WHAT TO WORK ON:
Each entry below needs to be retyped exactly as given.

[Opening DATASET RECORDS section]

(* ===== verification/PaymentFlows.v ===== *)
(** * x/payment: charging flows

    [keeper/storage_fee_charge.go]: merging changes and flows by address and
    applying lists of user flows to payers and receivers.  A Go map keyed by
    address text is a finite map keyed by address; the slices built from it
    are sorted by address text. *)

From S2P Require Import Prelude Sdk PaymentTypes PaymentStore PaymentStream.

Section Flows.
Context {B : Type} {HBank : BankKeeper B} {HAddr : Addresses}.
Implicit Types (s : State B) (ctx : Ctx) (r : StreamRecord).

(** [sort.Slice(l, ...String() < ...String())] *)
Definition text_le {A} (addr : A -> Addr) (x y : A) : Prop :=
  String.le (AccAddress_String (addr x)) (AccAddress_String (addr y)).

#[global] Instance text_le_dec {A} (addr : A -> Addr) : RelDecision (text_le addr).
Proof. intros x y. unfold text_le. apply _. Defined.

Definition sort_by_text {A} (addr : A -> Addr) (l : list A) : list A :=
  merge_sort (text_le addr) l.

(** ** Merging *)

Definition merge_change (m : gmap Addr StreamRecordChange) (change : StreamRecordChange)
    : gmap Addr StreamRecordChange :=
  let currentChange :=
    match m !! ChangeAddr change with
    | Some c => c
    | None => NewDefaultStreamRecordChangeWithAddr (ChangeAddr change)
    end in
  <[ChangeAddr change :=
      mkChange (ChangeAddr currentChange)
        (RateChange currentChange + RateChange change)
        (StaticBalanceChange currentChange + StaticBalanceChange change)
        (LockBalanceChange currentChange + LockBalanceChange change)
        (FrozenRateChange currentChange)]> m.

Definition MergeStreamRecordChanges (changes : list StreamRecordChange)
    : list StreamRecordChange :=
  if (length changes <=? 1)%nat then changes
  else
    let changeMap := foldl merge_change ∅ changes in
    sort_by_text ChangeAddr (map_to_list changeMap).*2.

Definition merge_flow (m : gmap Addr Z) (flow : OutFlow) : gmap Addr Z :=
  match m !! ToAddress flow with
  | Some rate => <[ToAddress flow := rate + Rate flow]> m
  | None => <[ToAddress flow := Rate flow]> m
  end.

Definition MergeOutFlows (flows : list OutFlow) : list OutFlow :=
  if (length flows <=? 1)%nat then flows
  else
    let flowMap := foldl merge_flow ∅ flows in
    let newFlows := (fun kv => mkOutFlow kv.1 kv.2 OUT_FLOW_STATUS_ACTIVE) <$>
                      filter (fun kv => kv.2 <> 0) (map_to_list flowMap) in
    sort_by_text ToAddress newFlows.

Definition merge_user (m : gmap Addr (list OutFlow)) (u : UserFlows) : gmap Addr (list OutFlow) :=
  <[From u := default [] (m !! From u) ++ Flows u]> m.

Definition MergeUserFlows (userFlowsList : list UserFlows) : list UserFlows :=
  if (length userFlowsList <=? 1)%nat then userFlowsList
  else
    let userFlowsMap := foldl merge_user ∅ userFlowsList in
    let newUserFlowsList := (fun kv => mkUserFlows kv.1 (MergeOutFlows kv.2)) <$>
                              map_to_list userFlowsMap in
    sort_by_text From newUserFlowsList.

(** ** Applying *)

Fixpoint apply_changes ctx (l : list StreamRecordChange) : PM B unit :=
  match l with
  | [] => ret tt
  | c :: l' => do! UpdateStreamRecordByAddr ctx c ;; apply_changes ctx l'
  end.

Definition ApplyStreamRecordChanges ctx (changes : list StreamRecordChange) : PM B unit :=
  apply_changes ctx (MergeStreamRecordChanges changes).

(** The rate change a flow makes at its receiver. *)
Definition receiver_change (o : OutFlow) : StreamRecordChange :=
  WithRateChange (Rate o) (NewDefaultStreamRecordChangeWithAddr (ToAddress o)).

(** [uint64(int64(count) + int64(delta))] *)
Definition add_count (count delta : Z) : Z := u64 (i64 (i64 count + delta)).

Definition applyActiveUserFlows ctx (u : UserFlows) (from : Addr) r : PM B unit :=
  let rateChanges := receiver_change <$> Flows u in
  let totalRate := zsum Rate (Flows u) in
  let change := WithRateChange (- totalRate) (NewDefaultStreamRecordChangeWithAddr from) in
  let! r1 := UpdateStreamRecord update_fuel ctx r change in
  let! deltaFlowCount := MergeActiveOutFlows from (Flows u) in
  do! SetStreamRecord (set_count (add_count (OutFlowCount r1) deltaFlowCount) r1) ;;
  ApplyStreamRecordChanges ctx rateChanges.

(** The flows that already have an active out flow of the payer. *)
Definition is_active_flow (from : Addr) s (o : OutFlow) : bool :=
  match GetOutFlow from OUT_FLOW_STATUS_ACTIVE (ToAddress o) s with
  | Some _ => true
  | None => false
  end.

Definition applyFrozenUserFlows ctx (u : UserFlows) (from : Addr) r : PM B unit :=
  do! guard (negb (Forced ctx)) ErrRecordFrozen ;;
  let! s := get in
  let activeOutFlows := List.filter (is_active_flow (Account r) s) (Flows u) in
  let frozenOutFlows := List.filter (fun o => negb (is_active_flow (Account r) s o)) (Flows u) in
  let activeRateChanges := receiver_change <$> activeOutFlows in
  let totalActiveRate := zsum Rate activeOutFlows in
  let totalFrozenRate := zsum Rate frozenOutFlows in
  let change := WithFrozenRateChange (- totalFrozenRate)
                  (WithRateChange (- totalActiveRate)
                    (NewDefaultStreamRecordChangeWithAddr from)) in
  let! r1 := UpdateStreamRecord update_fuel ctx r change in
  let! deltaActiveFlowCount := MergeActiveOutFlows from activeOutFlows in
  let! deltaFrozenFlowCount := MergeFrozenOutFlows from frozenOutFlows in
  do! SetStreamRecord
        (set_count (add_count (OutFlowCount r1) (deltaActiveFlowCount + deltaFrozenFlowCount)) r1) ;;
  ApplyStreamRecordChanges ctx activeRateChanges.

Fixpoint apply_user_flows ctx (l : list UserFlows) : PM B unit :=
  match l with
  | [] => ret tt
  | u :: l' =>
      let! s := get in
      let '(r0, found) := GetStreamRecord ctx (From u) s in
      let streamRecord := if negb found then NewStreamRecord (From u) (BlockTime ctx) else r0 in
      do! (match Status streamRecord with
           | STREAM_ACCOUNT_STATUS_ACTIVE => applyActiveUserFlows ctx u (From u) streamRecord
           | STREAM_ACCOUNT_STATUS_FROZEN => applyFrozenUserFlows ctx u (From u) streamRecord
           end) ;;
      apply_user_flows ctx l'
  end.

Definition ApplyUserFlowsList ctx (userFlowsList : list UserFlows) : PM B unit :=
  apply_user_flows ctx (MergeUserFlows userFlowsList).

End Flows.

[Closing DATASET RECORDS section]

YOUR SOLUTION:
(* ===== verification/PaymentFlows.v ===== *)
(** * x/payment: charging flows

    [keeper/storage_fee_charge.go]: merging changes and flows by address and
    applying lists of user flows to payers and receivers.  A Go map keyed by
    address text is a finite map keyed by address; the slices built from it
    are sorted by address text. *)

From S2P Require Import Prelude Sdk PaymentTypes PaymentStore PaymentStream.

Section Flows.
Context {B : Type} {HBank : BankKeeper B} {HAddr : Addresses}.
Implicit Types (s : State B) (ctx : Ctx) (r : StreamRecord).

(** [sort.Slice(l, ...String() < ...String())] *)
Definition text_le {A} (addr : A -> Addr) (x y : A) : Prop :=
  String.le (AccAddress_String (addr x)) (AccAddress_String (addr y)).

#[global] Instance text_le_dec {A} (addr : A -> Addr) : RelDecision (text_le addr).
Proof. intros x y. unfold text_le. apply _. Defined.

Definition sort_by_text {A} (addr : A -> Addr) (l : list A) : list A :=
  merge_sort (text_le addr) l.

(** ** Merging *)

Definition merge_change (m : gmap Addr StreamRecordChange) (change : StreamRecordChange)
    : gmap Addr StreamRecordChange :=
  let currentChange :=
    match m !! ChangeAddr change with
    | Some c => c
    | None => NewDefaultStreamRecordChangeWithAddr (ChangeAddr change)
    end in
  <[ChangeAddr change :=
      mkChange (ChangeAddr currentChange)
        (RateChange currentChange + RateChange change)
        (StaticBalanceChange currentChange + StaticBalanceChange change)
        (LockBalanceChange currentChange + LockBalanceChange change)
        (FrozenRateChange currentChange)]> m.

Definition MergeStreamRecordChanges (changes : list StreamRecordChange)
    : list StreamRecordChange :=
  if (length changes <=? 1)%nat then changes
  else
    let changeMap := foldl merge_change ∅ changes in
    sort_by_text ChangeAddr (map_to_list changeMap).*2.

Definition merge_flow (m : gmap Addr Z) (flow : OutFlow) : gmap Addr Z :=
  match m !! ToAddress flow with
  | Some rate => <[ToAddress flow := rate + Rate flow]> m
  | None => <[ToAddress flow := Rate flow]> m
  end.

Definition MergeOutFlows (flows : list OutFlow) : list OutFlow :=
  if (length flows <=? 1)%nat then flows
  else
    let flowMap := foldl merge_flow ∅ flows in
    let newFlows := (fun kv => mkOutFlow kv.1 kv.2 OUT_FLOW_STATUS_ACTIVE) <$>
                      filter (fun kv => kv.2 <> 0) (map_to_list flowMap) in
    sort_by_text ToAddress newFlows.

Definition merge_user (m : gmap Addr (list OutFlow)) (u : UserFlows) : gmap Addr (list OutFlow) :=
  <[From u := default [] (m !! From u) ++ Flows u]> m.

Definition MergeUserFlows (userFlowsList : list UserFlows) : list UserFlows :=
  if (length userFlowsList <=? 1)%nat then userFlowsList
  else
    let userFlowsMap := foldl merge_user ∅ userFlowsList in
    let newUserFlowsList := (fun kv => mkUserFlows kv.1 (MergeOutFlows kv.2)) <$>
                              map_to_list userFlowsMap in
    sort_by_text From newUserFlowsList.

(** ** Applying *)

Fixpoint apply_changes ctx (l : list StreamRecordChange) : PM B unit :=
  match l with
  | [] => ret tt
  | c :: l' => do! UpdateStreamRecordByAddr ctx c ;; apply_changes ctx l'
  end.

Definition ApplyStreamRecordChanges ctx (changes : list StreamRecordChange) : PM B unit :=
  apply_changes ctx (MergeStreamRecordChanges changes).

(** The rate change a flow makes at its receiver. *)
Definition receiver_change (o : OutFlow) : StreamRecordChange :=
  WithRateChange (Rate o) (NewDefaultStreamRecordChangeWithAddr (ToAddress o)).

(** [uint64(int64(count) + int64(delta))] *)
Definition add_count (count delta : Z) : Z := u64 (i64 (i64 count + delta)).

Definition applyActiveUserFlows ctx (u : UserFlows) (from : Addr) r : PM B unit :=
  let rateChanges := receiver_change <$> Flows u in
  let totalRate := zsum Rate (Flows u) in
  let change := WithRateChange (- totalRate) (NewDefaultStreamRecordChangeWithAddr from) in
  let! r1 := UpdateStreamRecord update_fuel ctx r change in
  let! deltaFlowCount := MergeActiveOutFlows from (Flows u) in
  do! SetStreamRecord (set_count (add_count (OutFlowCount r1) deltaFlowCount) r1) ;;
  ApplyStreamRecordChanges ctx rateChanges.

(** The flows that already have an active out flow of the payer. *)
Definition is_active_flow (from : Addr) s (o : OutFlow) : bool :=
  match GetOutFlow from OUT_FLOW_STATUS_ACTIVE (ToAddress o) s with
  | Some _ => true
  | None => false
  end.

Definition applyFrozenUserFlows ctx (u : UserFlows) (from : Addr) r : PM B unit :=
  do! guard (negb (Forced ctx)) ErrRecordFrozen ;;
  let! s := get in
  let activeOutFlows := List.filter (is_active_flow (Account r) s) (Flows u) in
  let frozenOutFlows := List.filter (fun o => negb (is_active_flow (Account r) s o)) (Flows u) in
  let activeRateChanges := receiver_change <$> activeOutFlows in
  let totalActiveRate := zsum Rate activeOutFlows in
  let totalFrozenRate := zsum Rate frozenOutFlows in
  let change := WithFrozenRateChange (- totalFrozenRate)
                  (WithRateChange (- totalActiveRate)
                    (NewDefaultStreamRecordChangeWithAddr from)) in
  let! r1 := UpdateStreamRecord update_fuel ctx r change in
  let! deltaActiveFlowCount := MergeActiveOutFlows from activeOutFlows in
  let! deltaFrozenFlowCount := MergeFrozenOutFlows from frozenOutFlows in
  do! SetStreamRecord
        (set_count (add_count (OutFlowCount r1) (deltaActiveFlowCount + deltaFrozenFlowCount)) r1) ;;
  ApplyStreamRecordChanges ctx activeRateChanges.

Fixpoint apply_user_flows ctx (l : list UserFlows) : PM B unit :=
  match l with
  | [] => ret tt
  | u :: l' =>
      let! s := get in
      let '(r0, found) := GetStreamRecord ctx (From u) s in
      let streamRecord := if negb found then NewStreamRecord (From u) (BlockTime ctx) else r0 in
      do! (match Status streamRecord with
           | STREAM_ACCOUNT_STATUS_ACTIVE => applyActiveUserFlows ctx u (From u) streamRecord
           | STREAM_ACCOUNT_STATUS_FROZEN => applyFrozenUserFlows ctx u (From u) streamRecord
           end) ;;
      apply_user_flows ctx l'
  end.

Definition ApplyUserFlowsList ctx (userFlowsList : list UserFlows) : PM B unit :=
  apply_user_flows ctx (MergeUserFlows userFlowsList).

End Flows.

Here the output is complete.